■ **EXERCISE GOAL**: Please give the number of lines in the records below where the word "children" occurs, and nothing else.

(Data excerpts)

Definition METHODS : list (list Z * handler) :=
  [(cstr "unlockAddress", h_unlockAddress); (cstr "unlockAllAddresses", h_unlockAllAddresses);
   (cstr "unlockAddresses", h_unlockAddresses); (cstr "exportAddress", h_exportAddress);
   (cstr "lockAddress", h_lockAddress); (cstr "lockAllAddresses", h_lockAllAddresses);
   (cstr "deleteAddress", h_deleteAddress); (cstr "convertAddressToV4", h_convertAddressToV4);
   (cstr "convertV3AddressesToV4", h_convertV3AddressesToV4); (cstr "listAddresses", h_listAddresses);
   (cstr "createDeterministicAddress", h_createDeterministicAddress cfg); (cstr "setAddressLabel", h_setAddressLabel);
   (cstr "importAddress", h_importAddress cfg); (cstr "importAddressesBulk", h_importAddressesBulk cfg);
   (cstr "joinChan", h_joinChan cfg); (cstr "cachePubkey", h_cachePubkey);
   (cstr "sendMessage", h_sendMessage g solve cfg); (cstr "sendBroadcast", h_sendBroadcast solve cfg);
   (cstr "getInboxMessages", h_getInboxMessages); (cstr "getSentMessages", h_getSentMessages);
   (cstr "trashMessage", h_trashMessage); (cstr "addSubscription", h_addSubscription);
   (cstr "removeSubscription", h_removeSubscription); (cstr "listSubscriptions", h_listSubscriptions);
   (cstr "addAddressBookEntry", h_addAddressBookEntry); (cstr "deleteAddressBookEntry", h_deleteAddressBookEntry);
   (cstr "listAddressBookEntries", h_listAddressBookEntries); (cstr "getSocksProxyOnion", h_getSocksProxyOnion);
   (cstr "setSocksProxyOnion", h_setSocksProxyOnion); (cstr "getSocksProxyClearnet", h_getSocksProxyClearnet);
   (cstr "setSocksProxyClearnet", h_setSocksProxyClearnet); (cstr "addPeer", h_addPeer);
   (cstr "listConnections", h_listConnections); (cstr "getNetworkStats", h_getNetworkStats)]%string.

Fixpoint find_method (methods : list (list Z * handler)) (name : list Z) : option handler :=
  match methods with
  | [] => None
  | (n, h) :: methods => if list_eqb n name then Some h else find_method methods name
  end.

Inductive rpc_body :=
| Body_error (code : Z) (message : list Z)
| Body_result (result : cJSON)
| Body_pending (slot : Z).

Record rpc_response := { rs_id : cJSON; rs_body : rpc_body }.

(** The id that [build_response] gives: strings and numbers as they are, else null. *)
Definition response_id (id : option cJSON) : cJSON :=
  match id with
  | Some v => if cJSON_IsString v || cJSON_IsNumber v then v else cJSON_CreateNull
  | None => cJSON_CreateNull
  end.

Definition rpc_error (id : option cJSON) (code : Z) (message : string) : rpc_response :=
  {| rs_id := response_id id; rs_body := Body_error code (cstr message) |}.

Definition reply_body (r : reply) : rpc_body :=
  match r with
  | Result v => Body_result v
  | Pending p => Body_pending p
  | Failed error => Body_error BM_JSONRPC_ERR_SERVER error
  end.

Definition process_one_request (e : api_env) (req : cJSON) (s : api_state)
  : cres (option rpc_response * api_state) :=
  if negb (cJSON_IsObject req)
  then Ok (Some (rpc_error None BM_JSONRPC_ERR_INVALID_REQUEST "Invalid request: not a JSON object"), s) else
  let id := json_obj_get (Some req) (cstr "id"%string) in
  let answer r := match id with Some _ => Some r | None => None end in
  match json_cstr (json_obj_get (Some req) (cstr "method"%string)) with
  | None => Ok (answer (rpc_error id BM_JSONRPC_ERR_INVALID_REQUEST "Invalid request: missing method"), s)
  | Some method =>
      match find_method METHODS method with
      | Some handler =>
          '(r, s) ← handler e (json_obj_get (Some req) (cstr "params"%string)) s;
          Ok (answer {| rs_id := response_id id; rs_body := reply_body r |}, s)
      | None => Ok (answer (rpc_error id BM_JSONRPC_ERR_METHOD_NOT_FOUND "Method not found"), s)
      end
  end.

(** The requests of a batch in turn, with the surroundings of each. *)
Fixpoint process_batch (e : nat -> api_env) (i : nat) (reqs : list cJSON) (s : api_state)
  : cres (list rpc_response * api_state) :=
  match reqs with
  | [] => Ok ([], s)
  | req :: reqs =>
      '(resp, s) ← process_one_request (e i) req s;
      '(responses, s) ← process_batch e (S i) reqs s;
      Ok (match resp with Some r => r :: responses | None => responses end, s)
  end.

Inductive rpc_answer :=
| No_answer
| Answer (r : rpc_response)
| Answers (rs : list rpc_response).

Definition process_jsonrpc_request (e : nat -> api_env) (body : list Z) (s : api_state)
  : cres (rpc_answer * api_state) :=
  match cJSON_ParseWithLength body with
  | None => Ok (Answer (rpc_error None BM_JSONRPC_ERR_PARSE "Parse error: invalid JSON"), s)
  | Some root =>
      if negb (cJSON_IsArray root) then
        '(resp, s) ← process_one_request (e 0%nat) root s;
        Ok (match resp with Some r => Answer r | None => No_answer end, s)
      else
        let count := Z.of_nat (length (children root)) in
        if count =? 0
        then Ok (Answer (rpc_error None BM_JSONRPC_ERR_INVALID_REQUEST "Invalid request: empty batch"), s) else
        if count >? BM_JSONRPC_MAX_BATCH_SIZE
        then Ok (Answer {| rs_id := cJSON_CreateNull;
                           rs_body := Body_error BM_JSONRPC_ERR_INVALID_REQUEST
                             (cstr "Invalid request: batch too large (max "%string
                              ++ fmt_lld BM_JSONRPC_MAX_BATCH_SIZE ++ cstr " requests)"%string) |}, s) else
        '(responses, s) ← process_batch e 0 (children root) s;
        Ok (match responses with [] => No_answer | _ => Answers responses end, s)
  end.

--

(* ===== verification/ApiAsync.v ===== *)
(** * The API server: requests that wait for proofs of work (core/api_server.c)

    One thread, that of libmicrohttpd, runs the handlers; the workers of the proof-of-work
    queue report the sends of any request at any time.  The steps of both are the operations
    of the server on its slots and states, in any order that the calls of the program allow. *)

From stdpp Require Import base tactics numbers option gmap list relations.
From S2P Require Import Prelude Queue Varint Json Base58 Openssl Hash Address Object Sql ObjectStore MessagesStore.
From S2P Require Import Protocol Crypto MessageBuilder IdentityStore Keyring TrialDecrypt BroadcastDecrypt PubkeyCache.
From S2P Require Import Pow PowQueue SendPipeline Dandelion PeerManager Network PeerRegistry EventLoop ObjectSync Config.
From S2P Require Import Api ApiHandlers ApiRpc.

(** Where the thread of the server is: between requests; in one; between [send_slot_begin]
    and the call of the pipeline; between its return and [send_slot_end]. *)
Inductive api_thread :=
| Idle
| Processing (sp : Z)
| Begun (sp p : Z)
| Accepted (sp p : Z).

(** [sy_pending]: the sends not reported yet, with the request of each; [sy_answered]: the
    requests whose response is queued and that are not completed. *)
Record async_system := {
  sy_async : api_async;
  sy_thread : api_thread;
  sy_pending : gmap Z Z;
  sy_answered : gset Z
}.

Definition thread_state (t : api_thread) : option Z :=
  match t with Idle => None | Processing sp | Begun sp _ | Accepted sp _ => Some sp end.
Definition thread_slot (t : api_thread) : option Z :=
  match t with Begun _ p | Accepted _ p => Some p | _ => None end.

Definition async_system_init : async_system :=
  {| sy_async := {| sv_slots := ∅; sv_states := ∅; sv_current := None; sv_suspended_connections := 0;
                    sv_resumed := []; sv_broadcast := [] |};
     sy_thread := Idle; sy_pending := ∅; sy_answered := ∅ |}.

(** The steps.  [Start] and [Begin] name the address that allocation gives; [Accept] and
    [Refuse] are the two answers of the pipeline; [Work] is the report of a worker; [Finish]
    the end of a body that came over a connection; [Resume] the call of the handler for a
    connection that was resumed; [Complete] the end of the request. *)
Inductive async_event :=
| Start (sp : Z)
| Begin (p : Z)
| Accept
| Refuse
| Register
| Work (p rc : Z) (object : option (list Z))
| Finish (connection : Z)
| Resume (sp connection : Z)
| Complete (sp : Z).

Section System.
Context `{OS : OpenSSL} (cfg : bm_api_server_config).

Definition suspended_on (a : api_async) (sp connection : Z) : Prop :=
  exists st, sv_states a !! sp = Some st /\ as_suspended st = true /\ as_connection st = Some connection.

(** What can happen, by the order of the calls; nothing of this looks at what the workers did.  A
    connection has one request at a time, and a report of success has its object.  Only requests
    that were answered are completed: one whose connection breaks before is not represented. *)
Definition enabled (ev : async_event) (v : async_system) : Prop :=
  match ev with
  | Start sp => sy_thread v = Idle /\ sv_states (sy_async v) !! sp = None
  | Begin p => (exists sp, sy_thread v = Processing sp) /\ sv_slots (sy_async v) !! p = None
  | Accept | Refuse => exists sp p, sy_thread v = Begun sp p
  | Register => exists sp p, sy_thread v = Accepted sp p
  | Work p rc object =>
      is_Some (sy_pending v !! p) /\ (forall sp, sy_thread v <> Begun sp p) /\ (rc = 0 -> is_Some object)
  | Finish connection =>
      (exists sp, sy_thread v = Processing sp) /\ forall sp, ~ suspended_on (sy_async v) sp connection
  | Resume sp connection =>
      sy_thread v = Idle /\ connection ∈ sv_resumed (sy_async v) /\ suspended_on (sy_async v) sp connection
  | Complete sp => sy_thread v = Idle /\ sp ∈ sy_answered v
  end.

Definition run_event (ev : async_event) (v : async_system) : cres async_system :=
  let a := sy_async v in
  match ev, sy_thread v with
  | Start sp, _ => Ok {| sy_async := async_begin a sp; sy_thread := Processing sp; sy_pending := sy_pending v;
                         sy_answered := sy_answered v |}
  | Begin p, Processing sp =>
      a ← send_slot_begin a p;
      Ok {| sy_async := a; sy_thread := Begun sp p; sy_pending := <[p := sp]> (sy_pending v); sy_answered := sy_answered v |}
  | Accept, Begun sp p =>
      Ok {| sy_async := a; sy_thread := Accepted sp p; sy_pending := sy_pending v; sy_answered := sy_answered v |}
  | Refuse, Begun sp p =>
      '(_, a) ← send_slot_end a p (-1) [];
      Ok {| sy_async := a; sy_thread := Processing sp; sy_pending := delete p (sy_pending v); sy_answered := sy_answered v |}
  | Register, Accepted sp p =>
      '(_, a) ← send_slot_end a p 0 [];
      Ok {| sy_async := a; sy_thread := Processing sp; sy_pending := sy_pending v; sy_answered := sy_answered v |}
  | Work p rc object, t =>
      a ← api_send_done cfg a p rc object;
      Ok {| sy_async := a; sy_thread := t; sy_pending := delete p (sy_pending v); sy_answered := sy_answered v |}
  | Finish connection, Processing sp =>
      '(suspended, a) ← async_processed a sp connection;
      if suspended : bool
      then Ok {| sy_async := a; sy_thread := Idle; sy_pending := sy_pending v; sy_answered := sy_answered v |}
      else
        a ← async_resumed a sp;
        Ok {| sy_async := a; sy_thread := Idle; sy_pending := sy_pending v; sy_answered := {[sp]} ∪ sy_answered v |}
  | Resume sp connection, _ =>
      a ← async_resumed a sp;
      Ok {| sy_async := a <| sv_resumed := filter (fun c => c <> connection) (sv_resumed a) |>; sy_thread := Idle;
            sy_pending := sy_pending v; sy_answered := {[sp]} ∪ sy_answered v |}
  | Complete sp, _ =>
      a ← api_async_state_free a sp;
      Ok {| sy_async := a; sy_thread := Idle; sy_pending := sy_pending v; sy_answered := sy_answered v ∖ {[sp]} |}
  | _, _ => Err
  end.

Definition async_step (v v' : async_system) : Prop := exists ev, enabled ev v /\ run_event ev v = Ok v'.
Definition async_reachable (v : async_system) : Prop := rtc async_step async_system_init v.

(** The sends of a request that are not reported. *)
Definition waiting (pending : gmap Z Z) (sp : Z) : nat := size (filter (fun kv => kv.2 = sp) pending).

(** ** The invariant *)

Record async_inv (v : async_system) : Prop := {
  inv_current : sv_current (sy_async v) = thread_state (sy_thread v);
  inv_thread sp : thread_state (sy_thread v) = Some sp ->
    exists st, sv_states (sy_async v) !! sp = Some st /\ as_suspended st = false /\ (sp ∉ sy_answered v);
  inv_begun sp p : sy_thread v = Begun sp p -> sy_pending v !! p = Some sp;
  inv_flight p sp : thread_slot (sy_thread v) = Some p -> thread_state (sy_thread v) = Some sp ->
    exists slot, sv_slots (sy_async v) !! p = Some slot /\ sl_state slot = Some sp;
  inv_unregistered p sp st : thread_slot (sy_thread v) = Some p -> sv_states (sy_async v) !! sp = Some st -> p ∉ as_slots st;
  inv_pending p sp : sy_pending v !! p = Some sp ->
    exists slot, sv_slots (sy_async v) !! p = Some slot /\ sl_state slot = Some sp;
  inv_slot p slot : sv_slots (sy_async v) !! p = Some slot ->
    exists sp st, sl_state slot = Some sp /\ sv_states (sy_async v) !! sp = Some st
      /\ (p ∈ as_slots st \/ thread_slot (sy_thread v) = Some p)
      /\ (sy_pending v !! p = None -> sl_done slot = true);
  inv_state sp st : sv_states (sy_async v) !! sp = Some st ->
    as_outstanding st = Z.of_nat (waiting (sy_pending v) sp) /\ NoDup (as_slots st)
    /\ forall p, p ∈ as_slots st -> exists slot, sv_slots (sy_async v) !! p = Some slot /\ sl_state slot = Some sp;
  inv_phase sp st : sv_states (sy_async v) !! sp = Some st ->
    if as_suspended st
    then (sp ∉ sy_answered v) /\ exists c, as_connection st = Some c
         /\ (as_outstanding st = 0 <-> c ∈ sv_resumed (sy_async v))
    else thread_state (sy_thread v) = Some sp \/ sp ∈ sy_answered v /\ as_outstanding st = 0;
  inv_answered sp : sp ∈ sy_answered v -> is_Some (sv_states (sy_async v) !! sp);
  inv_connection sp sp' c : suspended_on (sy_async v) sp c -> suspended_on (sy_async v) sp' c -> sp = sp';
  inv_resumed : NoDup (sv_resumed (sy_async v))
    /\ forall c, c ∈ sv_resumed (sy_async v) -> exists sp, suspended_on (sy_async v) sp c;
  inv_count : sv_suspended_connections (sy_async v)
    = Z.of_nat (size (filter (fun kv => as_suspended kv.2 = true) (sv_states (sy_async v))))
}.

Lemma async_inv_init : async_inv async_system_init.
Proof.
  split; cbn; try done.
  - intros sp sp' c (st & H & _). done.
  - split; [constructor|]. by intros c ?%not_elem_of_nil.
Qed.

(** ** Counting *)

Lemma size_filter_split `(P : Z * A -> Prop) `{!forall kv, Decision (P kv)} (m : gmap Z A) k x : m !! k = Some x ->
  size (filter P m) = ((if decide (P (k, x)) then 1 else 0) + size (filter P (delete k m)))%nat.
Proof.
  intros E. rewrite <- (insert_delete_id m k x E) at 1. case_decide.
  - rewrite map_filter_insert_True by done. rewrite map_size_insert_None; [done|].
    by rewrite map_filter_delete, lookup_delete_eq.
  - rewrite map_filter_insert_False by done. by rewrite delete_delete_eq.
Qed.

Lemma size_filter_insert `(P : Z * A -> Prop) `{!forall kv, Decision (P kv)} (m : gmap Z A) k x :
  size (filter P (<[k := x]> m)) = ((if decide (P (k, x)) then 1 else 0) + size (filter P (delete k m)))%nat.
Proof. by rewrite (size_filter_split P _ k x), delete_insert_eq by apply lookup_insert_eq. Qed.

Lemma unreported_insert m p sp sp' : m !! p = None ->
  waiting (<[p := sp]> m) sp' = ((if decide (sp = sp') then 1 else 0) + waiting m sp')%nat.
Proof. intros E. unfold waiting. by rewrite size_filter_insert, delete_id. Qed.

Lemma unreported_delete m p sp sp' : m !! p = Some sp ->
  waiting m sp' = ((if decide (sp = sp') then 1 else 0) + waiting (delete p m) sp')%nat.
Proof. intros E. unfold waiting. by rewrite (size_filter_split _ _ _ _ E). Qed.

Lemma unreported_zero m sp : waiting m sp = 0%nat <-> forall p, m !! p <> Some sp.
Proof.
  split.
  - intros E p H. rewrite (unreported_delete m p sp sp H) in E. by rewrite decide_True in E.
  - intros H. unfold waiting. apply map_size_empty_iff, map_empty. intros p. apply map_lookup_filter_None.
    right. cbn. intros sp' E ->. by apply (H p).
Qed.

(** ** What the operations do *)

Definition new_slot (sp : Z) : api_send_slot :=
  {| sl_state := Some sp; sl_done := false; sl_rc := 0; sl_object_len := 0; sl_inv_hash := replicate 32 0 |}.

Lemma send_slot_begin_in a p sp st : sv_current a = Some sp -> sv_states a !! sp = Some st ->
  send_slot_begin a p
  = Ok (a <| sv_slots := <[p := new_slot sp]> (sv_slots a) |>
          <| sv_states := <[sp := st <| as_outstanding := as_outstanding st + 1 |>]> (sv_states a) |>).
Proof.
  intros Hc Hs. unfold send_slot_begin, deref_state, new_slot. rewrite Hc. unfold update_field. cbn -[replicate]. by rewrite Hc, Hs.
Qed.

==

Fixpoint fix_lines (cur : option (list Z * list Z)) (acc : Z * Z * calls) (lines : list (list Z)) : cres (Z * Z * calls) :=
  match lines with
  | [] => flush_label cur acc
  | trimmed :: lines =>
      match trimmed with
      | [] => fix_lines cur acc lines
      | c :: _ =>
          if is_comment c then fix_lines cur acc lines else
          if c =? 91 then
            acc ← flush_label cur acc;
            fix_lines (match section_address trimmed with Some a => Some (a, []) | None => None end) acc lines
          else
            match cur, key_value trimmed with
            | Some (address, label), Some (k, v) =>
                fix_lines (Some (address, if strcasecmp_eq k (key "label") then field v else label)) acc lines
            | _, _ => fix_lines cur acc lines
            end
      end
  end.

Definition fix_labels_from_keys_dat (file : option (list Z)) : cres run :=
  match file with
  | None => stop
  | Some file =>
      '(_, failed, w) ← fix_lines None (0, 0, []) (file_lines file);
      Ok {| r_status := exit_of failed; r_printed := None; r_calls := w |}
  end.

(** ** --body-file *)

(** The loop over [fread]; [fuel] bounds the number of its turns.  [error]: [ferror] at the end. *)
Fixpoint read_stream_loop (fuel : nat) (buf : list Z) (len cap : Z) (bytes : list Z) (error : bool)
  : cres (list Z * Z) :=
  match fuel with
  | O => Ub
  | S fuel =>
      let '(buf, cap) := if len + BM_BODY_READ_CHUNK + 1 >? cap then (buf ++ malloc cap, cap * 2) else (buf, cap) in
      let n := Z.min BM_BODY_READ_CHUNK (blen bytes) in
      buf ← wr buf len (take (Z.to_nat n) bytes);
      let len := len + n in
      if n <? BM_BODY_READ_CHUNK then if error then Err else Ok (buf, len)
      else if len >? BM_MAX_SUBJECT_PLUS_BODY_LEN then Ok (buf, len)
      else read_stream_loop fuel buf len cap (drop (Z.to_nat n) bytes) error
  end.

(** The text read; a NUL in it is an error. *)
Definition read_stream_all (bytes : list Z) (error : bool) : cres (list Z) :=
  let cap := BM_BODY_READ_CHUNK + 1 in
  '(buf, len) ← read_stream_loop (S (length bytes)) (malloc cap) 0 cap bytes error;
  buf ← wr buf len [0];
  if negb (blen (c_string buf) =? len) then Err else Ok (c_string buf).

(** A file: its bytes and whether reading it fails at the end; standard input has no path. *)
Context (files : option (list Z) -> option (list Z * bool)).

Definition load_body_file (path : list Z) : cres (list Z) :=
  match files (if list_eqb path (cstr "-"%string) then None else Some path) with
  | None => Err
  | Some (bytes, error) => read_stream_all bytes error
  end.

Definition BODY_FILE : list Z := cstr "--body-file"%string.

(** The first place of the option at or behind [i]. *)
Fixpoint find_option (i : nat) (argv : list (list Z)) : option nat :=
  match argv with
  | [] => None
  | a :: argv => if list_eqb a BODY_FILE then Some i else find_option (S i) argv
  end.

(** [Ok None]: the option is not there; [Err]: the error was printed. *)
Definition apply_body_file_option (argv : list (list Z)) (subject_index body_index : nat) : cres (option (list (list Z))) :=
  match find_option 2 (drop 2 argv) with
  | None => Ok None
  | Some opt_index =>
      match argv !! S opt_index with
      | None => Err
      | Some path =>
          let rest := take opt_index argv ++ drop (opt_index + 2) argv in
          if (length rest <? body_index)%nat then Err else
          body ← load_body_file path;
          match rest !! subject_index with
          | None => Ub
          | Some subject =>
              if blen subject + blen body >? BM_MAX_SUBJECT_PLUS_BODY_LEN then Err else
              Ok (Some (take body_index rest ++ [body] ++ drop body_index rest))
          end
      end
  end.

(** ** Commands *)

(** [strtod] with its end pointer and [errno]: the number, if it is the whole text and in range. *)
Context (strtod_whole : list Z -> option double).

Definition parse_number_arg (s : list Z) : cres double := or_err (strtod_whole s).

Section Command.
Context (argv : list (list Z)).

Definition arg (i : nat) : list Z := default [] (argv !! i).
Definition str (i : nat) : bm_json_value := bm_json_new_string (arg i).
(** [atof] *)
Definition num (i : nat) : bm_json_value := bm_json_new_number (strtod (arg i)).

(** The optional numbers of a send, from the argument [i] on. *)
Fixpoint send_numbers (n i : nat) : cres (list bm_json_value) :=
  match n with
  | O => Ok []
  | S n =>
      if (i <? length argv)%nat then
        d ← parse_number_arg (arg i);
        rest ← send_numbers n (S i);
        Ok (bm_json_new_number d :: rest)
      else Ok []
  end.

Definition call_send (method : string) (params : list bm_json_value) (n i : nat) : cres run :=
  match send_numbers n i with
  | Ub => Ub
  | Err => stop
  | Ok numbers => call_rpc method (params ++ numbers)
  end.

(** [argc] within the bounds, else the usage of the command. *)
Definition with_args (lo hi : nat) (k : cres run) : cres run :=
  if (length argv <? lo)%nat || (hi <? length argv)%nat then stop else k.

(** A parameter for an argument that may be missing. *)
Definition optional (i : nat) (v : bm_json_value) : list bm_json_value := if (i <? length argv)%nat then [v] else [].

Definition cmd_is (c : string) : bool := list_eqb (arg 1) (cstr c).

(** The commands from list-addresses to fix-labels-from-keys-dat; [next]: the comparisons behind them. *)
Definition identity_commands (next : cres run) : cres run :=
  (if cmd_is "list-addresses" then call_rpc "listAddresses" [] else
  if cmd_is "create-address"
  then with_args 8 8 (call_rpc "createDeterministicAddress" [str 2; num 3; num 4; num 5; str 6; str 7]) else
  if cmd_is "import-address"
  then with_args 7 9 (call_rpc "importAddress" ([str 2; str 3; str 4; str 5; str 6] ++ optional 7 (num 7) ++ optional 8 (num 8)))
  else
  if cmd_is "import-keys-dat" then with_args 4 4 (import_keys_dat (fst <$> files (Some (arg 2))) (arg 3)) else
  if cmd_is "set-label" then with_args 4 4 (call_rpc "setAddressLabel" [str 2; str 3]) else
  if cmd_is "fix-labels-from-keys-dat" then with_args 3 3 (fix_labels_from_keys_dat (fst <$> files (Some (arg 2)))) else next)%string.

■ **WRITTEN RESPONSE**: 2